= Marius-Michel =

French bookbinder and author (1846–1925)

Marius-Michel, Marius Michel or Marius-Michel fils (28 December 1846 - 9 May 1925) were the pseudonyms of Henri-François-Victor Michel, a French bookbinder. He was one of the most important 19th-century French bookbinders.

==Life==
Born in the former 1st arrondissement of Paris, he began his career in the workshop of his father Jean Michel (1821–1890), known as Marius-Michel père, a renowned gilder. He and his father set up a joint workshop in 1876 at 15 Rue du Four in Paris. He won one of the first medals at the 1878 Exposition Universelle by leaving behind the fashion for pastiche and returning to ornamental decoration and floral motifs. He also brought engraved and incised leather back into fashion in France for the first time since the 16th century, working for figures such as Léon Conquet.

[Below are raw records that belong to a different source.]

(* ===== verification/RangeParams.v ===== *)
(** * modules/rangeproof: what a range proof says

    The arithmetic of rangeproof_impl.h: choosing the range of a proof
    ([secp256k1_range_proveparams]) and reading it back from the header
    ([secp256k1_rangeproof_getheader_impl]). *)
From S2P Require Import Prelude.

Definition UINT64_MAX : Z := 0xFFFFFFFFFFFFFFFF.
Definition INT64_MAX : Z := 0x7FFFFFFFFFFFFFFF.

(** The loop of util.h, which a builtin may replace. *)
Fixpoint clz_loop (fuel : nat) (x ret : Z) : Z :=
  match fuel with
  | O => ret
  | S fuel => if (x .& 0x8000000000000000) =? 0 then clz_loop fuel (u64 (x << 1)) (ret + 1) else ret
  end.

Definition secp256k1_clz64_var (x : Z) : Z := if x =? 0 then 64 else clz_loop 64 x 0.

(** ** Choosing the range *)

(** What [secp256k1_range_proveparams] leaves at its pointers. *)
Record params := Params {
  pv : Z; prings : nat; prsizes : list nat; pnpub : nat; psecidx : list nat;
  pmin_value : Z; pmantissa : Z; pscale : Z; pexp : Z; pmin_bits : Z
}.

(** [for (i = 0; (int) i < *exp && (v2 <= UINT64_MAX / 10); i++)]: [i] and [*v]. *)
Fixpoint shrink_loop (n : nat) (i v v2 : Z) : Z * Z :=
  match n with
  | O => (i, v)
  | S n => if v2 <=? UINT64_MAX / 10 then shrink_loop n (i + 1) (v / 10) (u64 (v2 * 10)) else (i, v)
  end.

In 1895 he was appointed to the école Estienne's advisory committee. He won first prize in the 1900 Exposition Universelle. He died at his home at 12 rue Pierre-Nicole in the 5th arrondissement of Paris in 1925 after entrusting his workshop to Georges Cretté seven years earlier.

== Essays ==
- Essai sur la décoration extérieure des livres, 1878.
- La reliure française depuis l'invention de l'imprimerie, 1880-1881.
- L'ornementation des reliures modernes, 1889.

== Bibliography ==
- Petit Palais, musée des Beaux-Arts de la Ville de Paris (1927). "Exposition rétrospective Marius Michel Mai-Juin 1927"
- Alastair Duncan (1989). "Art Nouveau and Art Deco Book Binding: French Masterpieces, 1880-1940".